Output the data below line for line, exactly, up to and including the line where "Proof. by destruct ev, (main" appears.

Source information >>
* * * * *

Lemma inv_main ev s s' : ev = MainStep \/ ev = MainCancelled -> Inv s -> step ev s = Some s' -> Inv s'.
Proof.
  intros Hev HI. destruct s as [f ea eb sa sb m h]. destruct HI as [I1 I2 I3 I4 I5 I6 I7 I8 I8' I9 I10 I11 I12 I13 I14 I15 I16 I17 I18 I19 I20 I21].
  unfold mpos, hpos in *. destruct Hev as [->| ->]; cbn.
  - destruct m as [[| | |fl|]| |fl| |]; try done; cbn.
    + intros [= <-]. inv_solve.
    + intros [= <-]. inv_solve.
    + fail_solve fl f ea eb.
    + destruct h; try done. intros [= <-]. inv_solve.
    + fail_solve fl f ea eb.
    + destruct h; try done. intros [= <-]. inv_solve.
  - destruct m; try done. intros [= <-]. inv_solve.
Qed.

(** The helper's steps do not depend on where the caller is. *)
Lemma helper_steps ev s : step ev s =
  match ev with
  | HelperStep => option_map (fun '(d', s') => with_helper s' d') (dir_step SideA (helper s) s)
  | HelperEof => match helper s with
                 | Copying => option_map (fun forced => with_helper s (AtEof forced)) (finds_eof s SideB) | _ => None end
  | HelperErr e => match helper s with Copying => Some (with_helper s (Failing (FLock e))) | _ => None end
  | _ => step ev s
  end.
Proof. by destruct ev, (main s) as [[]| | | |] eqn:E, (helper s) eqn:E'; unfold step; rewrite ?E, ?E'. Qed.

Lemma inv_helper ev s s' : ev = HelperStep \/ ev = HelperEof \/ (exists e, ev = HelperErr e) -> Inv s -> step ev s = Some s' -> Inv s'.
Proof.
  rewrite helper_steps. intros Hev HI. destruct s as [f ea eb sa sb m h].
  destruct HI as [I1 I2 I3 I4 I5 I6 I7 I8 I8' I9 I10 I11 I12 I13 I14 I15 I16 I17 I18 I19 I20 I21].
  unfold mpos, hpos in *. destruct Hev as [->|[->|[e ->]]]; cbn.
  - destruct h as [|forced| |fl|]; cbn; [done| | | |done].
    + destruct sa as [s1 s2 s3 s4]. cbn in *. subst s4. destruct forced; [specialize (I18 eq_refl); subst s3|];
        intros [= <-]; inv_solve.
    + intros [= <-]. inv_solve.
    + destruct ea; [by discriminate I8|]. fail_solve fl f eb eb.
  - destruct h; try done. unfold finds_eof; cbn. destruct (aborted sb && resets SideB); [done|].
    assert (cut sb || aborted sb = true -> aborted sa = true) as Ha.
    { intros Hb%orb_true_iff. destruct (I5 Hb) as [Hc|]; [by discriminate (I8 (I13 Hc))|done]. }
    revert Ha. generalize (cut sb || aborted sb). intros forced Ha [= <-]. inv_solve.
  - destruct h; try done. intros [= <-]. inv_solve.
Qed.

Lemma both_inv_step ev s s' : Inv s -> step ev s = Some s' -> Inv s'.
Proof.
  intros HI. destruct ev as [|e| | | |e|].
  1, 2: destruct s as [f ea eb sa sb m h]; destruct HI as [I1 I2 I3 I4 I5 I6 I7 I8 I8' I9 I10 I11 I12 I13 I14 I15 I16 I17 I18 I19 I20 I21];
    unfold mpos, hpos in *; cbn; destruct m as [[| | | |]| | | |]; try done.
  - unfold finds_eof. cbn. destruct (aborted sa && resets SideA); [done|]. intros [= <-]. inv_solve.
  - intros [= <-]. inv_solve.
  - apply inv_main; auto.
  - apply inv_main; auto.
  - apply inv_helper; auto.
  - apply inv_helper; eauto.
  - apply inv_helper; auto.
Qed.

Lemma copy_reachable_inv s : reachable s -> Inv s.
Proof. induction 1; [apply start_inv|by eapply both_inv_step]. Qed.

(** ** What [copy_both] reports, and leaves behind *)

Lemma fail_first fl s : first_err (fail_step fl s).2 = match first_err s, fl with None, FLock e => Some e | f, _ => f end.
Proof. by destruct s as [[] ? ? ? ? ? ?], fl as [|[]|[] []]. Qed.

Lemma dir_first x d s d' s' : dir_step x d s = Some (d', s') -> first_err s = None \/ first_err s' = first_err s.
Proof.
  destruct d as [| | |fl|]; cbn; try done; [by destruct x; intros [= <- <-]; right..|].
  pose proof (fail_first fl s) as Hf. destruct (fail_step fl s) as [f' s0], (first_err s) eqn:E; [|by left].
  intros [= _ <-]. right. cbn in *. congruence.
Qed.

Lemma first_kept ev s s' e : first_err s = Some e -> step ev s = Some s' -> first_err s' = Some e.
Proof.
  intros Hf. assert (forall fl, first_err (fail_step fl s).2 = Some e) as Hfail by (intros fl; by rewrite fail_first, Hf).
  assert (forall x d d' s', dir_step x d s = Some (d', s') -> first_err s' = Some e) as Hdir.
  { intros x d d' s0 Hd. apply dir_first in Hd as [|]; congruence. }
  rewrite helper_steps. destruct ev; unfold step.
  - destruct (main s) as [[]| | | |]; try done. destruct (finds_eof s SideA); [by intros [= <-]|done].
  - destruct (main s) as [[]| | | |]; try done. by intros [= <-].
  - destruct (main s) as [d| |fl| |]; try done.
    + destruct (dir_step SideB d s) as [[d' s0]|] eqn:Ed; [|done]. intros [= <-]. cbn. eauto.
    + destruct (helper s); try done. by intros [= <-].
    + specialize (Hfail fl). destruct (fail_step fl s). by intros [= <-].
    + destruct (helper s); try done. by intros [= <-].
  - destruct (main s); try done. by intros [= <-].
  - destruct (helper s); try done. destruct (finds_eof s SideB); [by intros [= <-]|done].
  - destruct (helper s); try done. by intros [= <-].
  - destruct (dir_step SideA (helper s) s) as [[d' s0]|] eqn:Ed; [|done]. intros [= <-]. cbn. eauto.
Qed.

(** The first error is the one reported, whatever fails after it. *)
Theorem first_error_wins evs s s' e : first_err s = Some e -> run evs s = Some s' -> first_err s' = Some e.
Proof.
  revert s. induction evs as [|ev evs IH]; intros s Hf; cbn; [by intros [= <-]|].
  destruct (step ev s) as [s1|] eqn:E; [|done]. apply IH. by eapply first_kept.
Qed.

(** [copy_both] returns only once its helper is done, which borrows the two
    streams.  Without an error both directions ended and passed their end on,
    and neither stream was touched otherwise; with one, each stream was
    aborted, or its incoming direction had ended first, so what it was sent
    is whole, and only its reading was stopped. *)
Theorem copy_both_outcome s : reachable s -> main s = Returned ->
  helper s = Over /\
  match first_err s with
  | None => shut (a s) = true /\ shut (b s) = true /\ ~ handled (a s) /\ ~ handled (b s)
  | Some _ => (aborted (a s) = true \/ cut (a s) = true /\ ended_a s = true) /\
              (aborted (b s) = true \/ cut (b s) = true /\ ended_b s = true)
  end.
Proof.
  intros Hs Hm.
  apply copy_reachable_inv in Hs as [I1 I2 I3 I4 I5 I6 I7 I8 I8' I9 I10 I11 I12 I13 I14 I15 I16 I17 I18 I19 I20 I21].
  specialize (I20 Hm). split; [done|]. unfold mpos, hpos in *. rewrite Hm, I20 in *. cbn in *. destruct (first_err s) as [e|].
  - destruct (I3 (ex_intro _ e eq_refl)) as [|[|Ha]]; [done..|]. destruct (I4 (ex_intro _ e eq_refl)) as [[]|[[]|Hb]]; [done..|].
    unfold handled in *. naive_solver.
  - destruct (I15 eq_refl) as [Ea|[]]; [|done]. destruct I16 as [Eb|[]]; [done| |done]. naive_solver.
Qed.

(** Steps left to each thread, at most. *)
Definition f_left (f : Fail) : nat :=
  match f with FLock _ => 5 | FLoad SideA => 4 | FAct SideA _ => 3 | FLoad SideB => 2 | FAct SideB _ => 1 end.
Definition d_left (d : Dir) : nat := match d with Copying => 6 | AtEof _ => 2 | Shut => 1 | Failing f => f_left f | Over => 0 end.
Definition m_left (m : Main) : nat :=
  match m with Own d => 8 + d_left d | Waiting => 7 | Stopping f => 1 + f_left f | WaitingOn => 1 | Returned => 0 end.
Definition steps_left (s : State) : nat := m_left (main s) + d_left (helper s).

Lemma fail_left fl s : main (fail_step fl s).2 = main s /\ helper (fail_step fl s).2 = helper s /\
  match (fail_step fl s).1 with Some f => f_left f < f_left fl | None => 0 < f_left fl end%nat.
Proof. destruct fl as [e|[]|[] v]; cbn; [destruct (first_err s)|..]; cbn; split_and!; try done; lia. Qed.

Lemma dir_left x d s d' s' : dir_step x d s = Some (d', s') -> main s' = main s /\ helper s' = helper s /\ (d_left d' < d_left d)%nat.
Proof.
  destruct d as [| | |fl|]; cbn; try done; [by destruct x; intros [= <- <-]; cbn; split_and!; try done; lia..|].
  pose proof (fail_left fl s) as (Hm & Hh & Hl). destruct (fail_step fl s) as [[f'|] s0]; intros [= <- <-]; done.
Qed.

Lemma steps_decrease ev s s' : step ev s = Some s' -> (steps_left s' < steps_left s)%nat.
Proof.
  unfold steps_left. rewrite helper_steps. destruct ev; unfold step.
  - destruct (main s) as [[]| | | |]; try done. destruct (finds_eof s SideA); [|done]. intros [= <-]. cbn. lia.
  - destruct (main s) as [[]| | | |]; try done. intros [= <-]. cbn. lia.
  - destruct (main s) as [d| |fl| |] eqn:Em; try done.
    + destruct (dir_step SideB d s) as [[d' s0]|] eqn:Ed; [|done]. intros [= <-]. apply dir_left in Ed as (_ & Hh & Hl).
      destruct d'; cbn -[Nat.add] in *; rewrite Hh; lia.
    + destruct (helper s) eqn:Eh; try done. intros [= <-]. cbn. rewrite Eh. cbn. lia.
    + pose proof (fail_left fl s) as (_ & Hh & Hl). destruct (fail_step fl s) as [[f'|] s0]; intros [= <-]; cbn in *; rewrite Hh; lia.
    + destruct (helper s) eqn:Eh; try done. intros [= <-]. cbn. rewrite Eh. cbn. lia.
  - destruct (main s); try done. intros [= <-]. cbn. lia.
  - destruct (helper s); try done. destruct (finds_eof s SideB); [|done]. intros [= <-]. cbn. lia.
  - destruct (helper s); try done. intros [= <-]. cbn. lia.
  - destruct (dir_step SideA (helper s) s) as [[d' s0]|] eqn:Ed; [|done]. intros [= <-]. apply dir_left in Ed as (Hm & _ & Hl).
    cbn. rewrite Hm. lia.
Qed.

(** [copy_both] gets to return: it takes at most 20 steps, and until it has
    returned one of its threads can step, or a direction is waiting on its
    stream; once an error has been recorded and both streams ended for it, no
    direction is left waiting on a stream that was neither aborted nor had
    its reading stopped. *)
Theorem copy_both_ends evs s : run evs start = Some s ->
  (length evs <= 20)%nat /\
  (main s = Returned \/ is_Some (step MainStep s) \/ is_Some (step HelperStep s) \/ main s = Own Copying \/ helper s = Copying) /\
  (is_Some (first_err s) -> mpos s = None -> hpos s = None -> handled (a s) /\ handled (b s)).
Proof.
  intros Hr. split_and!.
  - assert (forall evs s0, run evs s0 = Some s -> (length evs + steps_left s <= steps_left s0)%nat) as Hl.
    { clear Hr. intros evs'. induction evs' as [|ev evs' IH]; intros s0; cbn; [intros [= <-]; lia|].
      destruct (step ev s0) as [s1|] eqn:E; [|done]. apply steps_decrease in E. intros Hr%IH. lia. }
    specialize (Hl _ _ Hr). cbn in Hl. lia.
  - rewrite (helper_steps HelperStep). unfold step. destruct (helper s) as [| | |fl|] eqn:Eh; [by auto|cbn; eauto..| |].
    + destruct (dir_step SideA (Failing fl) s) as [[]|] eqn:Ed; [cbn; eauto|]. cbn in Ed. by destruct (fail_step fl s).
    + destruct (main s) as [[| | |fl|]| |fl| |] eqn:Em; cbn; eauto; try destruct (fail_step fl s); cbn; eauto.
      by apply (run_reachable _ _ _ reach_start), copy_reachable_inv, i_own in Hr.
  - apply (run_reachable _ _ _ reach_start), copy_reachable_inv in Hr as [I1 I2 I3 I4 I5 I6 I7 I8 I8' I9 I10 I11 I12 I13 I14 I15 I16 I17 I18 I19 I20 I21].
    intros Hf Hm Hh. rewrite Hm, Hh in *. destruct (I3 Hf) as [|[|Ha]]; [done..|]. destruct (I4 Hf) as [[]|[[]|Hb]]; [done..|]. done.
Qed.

* * * * *

Task answer >>
Lemma inv_main ev s s' : ev = MainStep \/ ev = MainCancelled -> Inv s -> step ev s = Some s' -> Inv s'.
Proof.
  intros Hev HI. destruct s as [f ea eb sa sb m h]. destruct HI as [I1 I2 I3 I4 I5 I6 I7 I8 I8' I9 I10 I11 I12 I13 I14 I15 I16 I17 I18 I19 I20 I21].
  unfold mpos, hpos in *. destruct Hev as [->| ->]; cbn.
  - destruct m as [[| | |fl|]| |fl| |]; try done; cbn.
    + intros [= <-]. inv_solve.
    + intros [= <-]. inv_solve.
    + fail_solve fl f ea eb.
    + destruct h; try done. intros [= <-]. inv_solve.
    + fail_solve fl f ea eb.
    + destruct h; try done. intros [= <-]. inv_solve.
  - destruct m; try done. intros [= <-]. inv_solve.
Qed.

(** The helper's steps do not depend on where the caller is. *)
Lemma helper_steps ev s : step ev s =
  match ev with
  | HelperStep => option_map (fun '(d', s') => with_helper s' d') (dir_step SideA (helper s) s)
  | HelperEof => match helper s with
                 | Copying => option_map (fun forced => with_helper s (AtEof forced)) (finds_eof s SideB) | _ => None end
  | HelperErr e => match helper s with Copying => Some (with_helper s (Failing (FLock e))) | _ => None end
  | _ => step ev s
  end.
Proof. by destruct ev, (main s) as [[]| | | |] eqn:E, (helper s) eqn:E'; unfold step; rewrite ?E, ?E'. Qed.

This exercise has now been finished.